As to the first argument, namely that the contractual standard of care in relation to protection of commercial data is equivalent to the UK GDPR standard owed in relation to personal data, the correct interpretation of a retainer will of course be case-specific, turning on the precise terms and circumstances of the retainer in question. In the absence of factors pointing away from a strict obligation in relation to protection of client confidentiality, a court might be attracted to an argument that a professional’s contractual and statutory obligations should be aligned in relation to the confidentiality of all the client’s information, both personal and commercial. Professionals may have some control over such disputes, since they are free to seek to negotiate the terms of their retainer and to restrict their contractual obligations to reasonable skill and care.

However, as to the second argument, namely that commercial losses are recoverable as a head of loss in claims under the UK GDPR, the professionals have no control. If that argument were correct, that could significantly increase the professional’s exposure. By arguing that the loss relating to the commercial information was caused by the professional’s breach of data protection law, data subjects might mount claims for significant losses greatly in excess of the usually modest awards made for pecuniary and non-pecuniary losses based on loss of privacy. Given the high standard of care required of data controllers by the UK GDPR, the claimants might thus, via a data protection claim, circumvent defences by the professionals to breach of contract claims if the standard required under the professionals’ retainer in relation to safeguarding of information were merely to exercise reasonable care.

There is not yet any reported case on such points in the UK. The Supreme Court decision in Lloyd v Google was imminent as the Gazette went to press, but this appeared unlikely to shed much light on the issue given that that case concerns the DPA 1998 (rather than the UK GDPR/ DPA 2018), and it does not consider claims against professionals for failure to safeguard data following a cyber-attack.

These are, therefore, murky waters. In a world of increasing cyber-attacks on professional services firms holding valuable commercial data, we anticipate that clients will become creative in the claims against those professionals, praying in aid the high standard of care required in relation to safeguarding of data by the UK GDPR. A strong answer by the professional in response to a UK GDPR claim might be that the intention of that legislation is to protect personal rather than commercial data. Therefore a client cannot, in addition to claiming damage for loss of privacy or control of private information, claim damages in respect of commercial data which would not have been lost but for the data breach, since the loss of commercial data is not within the risk that the UK GDPR seeks to prevent.
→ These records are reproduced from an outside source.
(* ===== verification/Net.v ===== *)
(** The loopback transport, [net.hpp] and [net.cpp]: a socket that sends a whole buffer and
    receives what is there.

    The socket calls of the operating system are a parameter, [Sockets], with what their
    documentation promises in [SocketLaws]. A closed socket is [None]. Connecting, binding,
    accepting and moving are in [Loopback]. *)

From Stdlib Require Import ZArith Lia Bool Strings.Byte.
From stdpp Require Import base list numbers strings.
From S2P Require Import Prelude Base Codec Candidate Persistence.

Open Scope string_scope.
Open Scope list_scope.
Open Scope Z_scope.

(** [::send] answers how many bytes it took, or a number that is not positive; [::recv] the
    bytes it delivers, none when the peer closed its side, or nothing on an error;
    [::shutdown] closes the sending side of the connection, or both. *)
Class Sockets (S : Type) := {
  sys_send : list byte → S → Z * S;
  sys_recv : Z → S → option (list byte) * S;
  sys_shutdown : bool → S → S;
  last_error : S → Z
}.

(** [sent] is what the peer will receive; a receive does not touch it. *)
Class SocketLaws (S : Type) `{Sockets S} := {
  sent : S → list byte;
  send_law s data n s' : sys_send data s = (n, s') →
    n <= size data ∧ sent s' = sent s ++ take (Z.to_nat n) data;
  recv_law s n bytes s' :
    0 <= n → sys_recv n s = (Some bytes, s') → size bytes <= n ∧ sent s' = sent s;
  recv_error_law s n s' : sys_recv n s = (None, s') → sent s' = sent s;
  shutdown_law both s : sent (sys_shutdown both s) = sent s
}.

(** A connection that does not fail: some of the data are always taken. *)
Class ReliableSockets (S : Type) `{Sockets S} : Prop :=
  send_progress : ∀ (s : S) data, 0 < size data → 0 < (sys_send data s).1.

Section sockets.
Context {S : Type} `{Sockets S}.

Definition TcpSocket : Type := option S.

Definition valid_socket (socket : TcpSocket) : bool :=
  match socket with Some _ => true | None => false end.

Definition socket_error (what : string) (s : S) : string :=
  (what ++ " failed; socket error " ++ decimal (last_error s))%string.

(** The rounds of [send_all]: each sends at most 2^30 bytes of what is left. A round that
    does not end the loop sends a byte at least. *)
Fixpoint send_loop (fuel : nat) (data : list byte) (sent_ : Z) (s : S) : Status * S :=
  match fuel with
  | O => (success, s)
  | Datatypes.S fuel =>
      if negb (sent_ <? size data) then (success, s)
      else
        let chunk := if 0x40000000 <? size data - sent_ then 0x40000000 else size data - sent_ in
        let '(produced, s) := sys_send (subspan_of sent_ chunk data) s in
        if produced <=? 0 then (Failure ErrorCode.TransportFailure (socket_error "send" s), s)
        else send_loop fuel data (sent_ + produced) s
  end.

Definition send_all (data : list byte) (socket : TcpSocket) : Status * TcpSocket :=
  match socket with
  | None => (Failure ErrorCode.TransportFailure "socket is not open", None)
  | Some s =>
      let '(status, s) := send_loop (Datatypes.S (length data)) data 0 s in (status, Some s)
  end.

(** Up to [capacity] bytes; none on an orderly close. *)
Definition recv_some (capacity : Z) (socket : TcpSocket) : Result (list byte) * TcpSocket :=
  match socket with
  | None => (Failure ErrorCode.TransportFailure "socket is not open", None)
  | Some s =>
      if capacity =? 0 then (Success [], Some s)
      else
        let chunk := if 0x40000000 <? capacity then 0x40000000 else capacity in
        match sys_recv chunk s with
        | (None, s) => (Failure ErrorCode.TransportFailure (socket_error "receive" s), Some s)
        | (Some bytes, s) => (Success bytes, Some s)
        end
  end.

Definition close_socket (socket : TcpSocket) : TcpSocket := None.

(** [abort] and [shutdown_send]. *)
Definition abort (socket : TcpSocket) : TcpSocket := sys_shutdown true <$> socket.
Definition shutdown_send (socket : TcpSocket) : TcpSocket := sys_shutdown false <$> socket.
End sockets.

(** ** Lemmas *)

Section laws.
Context {S : Type} `{SocketLaws S}.

Lemma take_of_subspan data i n k :
  0 <= i → 0 <= k → k <= n → take (Z.to_nat k) (subspan_of i n data) = subspan_of i k data.
Proof.
  intros Hi Hk Hn. unfold subspan_of. rewrite take_take. do 2 f_equal. lia.
Qed.

Lemma take_then data i k :
  0 <= i → 0 <= k → take (Z.to_nat i) data ++ subspan_of i k data = take (Z.to_nat (i + k)) data.
Proof.
  intros Hi Hk. unfold subspan_of. rewrite Z2Nat.inj_add by done. by rewrite take_take_drop.
Qed.

(** What the loop has sent when it ends, whatever the fuel. *)
Lemma send_loop_spec fuel data : ∀ i s r s',
  0 <= i <= size data → send_loop fuel data i s = (r, s') →
  ∃ n, i <= n <= size data ∧ sent s' = sent s ++ subspan_of i (n - i) data ∧
    (size data - i < Z.of_nat fuel → r = success → n = size data) ∧
    (ok r = false → error_code r = ErrorCode.TransportFailure).
Proof.
  induction fuel as [|fuel IH]; intros i s r s' Hi; cbn [send_loop].
  { intros [= <- <-]. exists i. rewrite Z.sub_diag. split_and!; [lia..| |lia|done].
    unfold subspan_of. change (Z.to_nat 0) with 0%nat. by rewrite take_0, app_nil_r. }
  destruct (i <? size data) eqn:El; cbn [negb].
  2: { intros [= <- <-]. exists i. rewrite Z.sub_diag. split_and!; [lia..| |lia|done].
       unfold subspan_of. change (Z.to_nat 0) with 0%nat. by rewrite take_0, app_nil_r. }
  set (chunk := if _ <? _ then _ else _). assert (0 < chunk <= size data - i) as Hc.
  { subst chunk. destruct (0x40000000 <? size data - i) eqn:E; lia. }
  destruct (sys_send _ s) as [k s1] eqn:Es. apply send_law in Es as [Hk Hs1].
  rewrite (size_subspan_of i chunk) in Hk by lia.
  destruct (k <=? 0) eqn:Ek.
  { intros [= <- <-]. exists i. rewrite Z.sub_diag, Hs1. split_and!; [lia..| |done|done].
    unfold subspan_of. replace (Z.to_nat k) with 0%nat by lia. by rewrite !take_0. }
  intros E. apply IH in E as (n & Hn & Hs & Hall & Hcode); [|lia].
  exists n. split_and!; [lia|lia| | |done].
  - rewrite Hs, Hs1, <- app_assoc, take_of_subspan by lia. f_equal.
    unfold subspan_of. replace (Z.to_nat (n - i)) with (Z.to_nat k + Z.to_nat (n - (i + k)))%nat by lia.
    rewrite Z2Nat.inj_add by lia. by rewrite <- drop_drop, take_take_drop.
  - intros Hf. apply Hall. lia.
Qed.

(** ** Properties *)

(** Sending is whole. When [send_all] succeeds the peer will receive the whole buffer
    after what was sent before; when it fails, a prefix of it. The loop always ends within
    its fuel: it never succeeds with bytes left over. *)
Theorem send_all_whole data s r socket :
  send_all data (Some s) = (r, socket) →
  ∃ s', socket = Some s' ∧
    (r = success → sent s' = sent s ++ data) ∧
    (ok r = false → error_code r = ErrorCode.TransportFailure ∧
       ∃ n, 0 <= n <= size data ∧ sent s' = sent s ++ take (Z.to_nat n) data).
Proof.
  unfold send_all. destruct (send_loop _ data 0 s) as [r' s'] eqn:E. intros [= <- <-].
  exists s'. apply send_loop_spec in E as (n & Hn & Hs & Hall & Hcode); [|pose proof (size_nonneg data); lia].
  rewrite Z.sub_0_r in Hs. split_and!; [done| |].
  - intros Hr. rewrite Hs, (Hall ltac:(unfold size; lia) Hr). f_equal.
    unfold subspan_of, size. change (Z.to_nat 0) with 0%nat. rewrite drop_0. apply take_ge. lia.
  - intros Hf. split; [by apply Hcode|]. exists n. split; [lia|]. rewrite Hs. done.
Qed.

(** A loop that fails was refused by the system. *)
Lemma send_loop_reliable `{!ReliableSockets S} fuel data : ∀ i s r s',
  send_loop fuel data i s = (r, s') → 0 <= i → r = success.
Proof.
  induction fuel as [|fuel IH]; intros i s r s'; cbn [send_loop]; [by intros [= <- _]|].
  destruct (i <? size data) eqn:El; cbn [negb]; [|by intros [= <- _]].
  set (chunk := if _ <? _ then _ else _). assert (0 < chunk <= size data - i) as Hc.
  { subst chunk. destruct (0x40000000 <? size data - i) eqn:E; lia. }
  intros E Hi. pose proof (send_progress s (subspan_of i chunk data)) as Hp.
  rewrite size_subspan_of in Hp by lia. destruct (sys_send _ s) as [k s1]. cbn [fst] in Hp.
  destruct (k <=? 0) eqn:Ek; [lia|]. eapply IH; [exact E|lia].
Qed.

(** Over a connection that does not fail, sending succeeds. *)
Lemma send_all_reliable `{!ReliableSockets S} data s : ∃ s',
  send_all data (Some s) = (success, Some s') ∧ sent s' = sent s ++ data.
Proof.
  unfold send_all. destruct (send_loop _ data 0 s) as [r s'] eqn:E. exists s'.
  pose proof (send_loop_reliable _ _ _ _ _ _ E ltac:(lia)) as ->. split; [done|].
  apply send_loop_spec in E as (n & Hn & Hs & Hall & _); [|pose proof (size_nonneg data); lia].
  rewrite Hs, (Hall ltac:(unfold size; lia) eq_refl), Z.sub_0_r. f_equal.
  unfold subspan_of, size. change (Z.to_nat 0) with 0%nat. rewrite drop_0. apply take_ge. lia.
Qed.

Lemma recv_some_sent n s r socket :
  0 <= n → recv_some n (Some s) = (r, socket) → ∃ s', socket = Some s' ∧ sent s' = sent s.
Proof.
  intros Hn. unfold recv_some. destruct (n =? 0); [intros [= <- <-]; by exists s|].
  destruct (sys_recv _ s) as [[bytes|] s'] eqn:E; intros [= <- <-]; exists s'; split; try done.
  - apply recv_law in E as [_ ?]; [done|]. destruct (1073741824 <? n); lia.
  - by apply recv_error_law in E.
Qed.
End laws.

(** ** A socket in memory *)

(** What was sent, how many bytes it takes at a time, and the chunks that will arrive. *)
Record MemorySocket := mkMemorySocket {
  ms_sent : list byte;
  ms_window : Z;
  ms_inbox : list (list byte)
}.

#[export] Instance memory_sockets : Sockets MemorySocket := {
  sys_send data s :=
    let n := Z.min (size data) (Z.max 1 (ms_window s)) in
    (n, mkMemorySocket (ms_sent s ++ take (Z.to_nat n) data) (ms_window s) (ms_inbox s));
  sys_recv n s :=
    match ms_inbox s with
    | [] => (Some [], s)
    | chunk :: rest =>
        (Some (take (Z.to_nat n) chunk),
         mkMemorySocket (ms_sent s) (ms_window s)
           (if n <? size chunk then drop (Z.to_nat n) chunk :: rest else rest))
    end;
  sys_shutdown both s :=
    mkMemorySocket (ms_sent s) (ms_window s) (if both then [] else ms_inbox s);
  last_error _ := 32
}.

#[export] Instance memory_socket_laws : SocketLaws MemorySocket.
Proof.
  refine {| sent := ms_sent |}.
  - intros s data n s' [= <- <-]. cbn [ms_sent]. split; [|done].
    pose proof (size_nonneg data). lia.
  - intros s n bytes s' Hn. cbn. destruct (ms_inbox s) as [|chunk rest]; intros [= <- <-]; cbn [ms_sent].
    + split; [done|done].
    + split; [|done]. unfold size. rewrite length_take. lia.
  - intros s n s'. cbn. by destruct (ms_inbox s).
  - done.
Defined.

#[export] Instance memory_reliable : ReliableSockets MemorySocket.
Proof. intros s data Hd. cbn. lia. Qed.

(** Ten bytes, three at a time. *)
Lemma send_all_whole_witness :
  ∃ s', snd (send_all (bytes_of_string "constraint") (Some (mkMemorySocket [] 3 []))) = Some s' ∧
    ms_sent s' = bytes_of_string "constraint".
Proof.
  destruct (send_all_whole (bytes_of_string "constraint") (mkMemorySocket [] 3 [])
    _ _ (surjective_pairing _)) as (s' & Hs & Hok & _).
  exists s'. split; [exact Hs|]. exact (Hok ltac:(vm_compute; reflexivity)).
Defined.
But, on the other hand, the client’s riposte might be that no such distinction should be drawn. The recitals to the UK GDPR require ‘damage’ to be broadly interpreted. A data subject may recover financial losses caused by a personal data breach. In circumstances where a data subject’s personal bank account is emptied as a result of the bank wrongfully disclosing the data subject’s personal data to a fraudster, it is clear that the money stolen will constitute recoverable losses. But so might related damage, such as interest charges and fees incurred as a result of subsequent missed mortgage and utility payments, damage arising from the consequent effect on the data subject’s drop in credit score or a missed investment opportunity. If such consequential financial losses may be recoverable for breach of the UK GDPR, why not the loss by professionals relating to commercial data be recoverable? In the current absence of judicial guidance on the scope of damages recoverable under the UK GDPR, it is not clear where the line should be drawn.

These questions will be addressed by the courts in due course, but the law is playing catch-up in a constantly changing area, where each new cyber-attack brings the spectre of further loss and related claims. Until a degree of clarity is achieved, claims will be brought, and even if professional services firms are successful at keeping them at bay, the irrecoverable costs of doing so will continue to increase.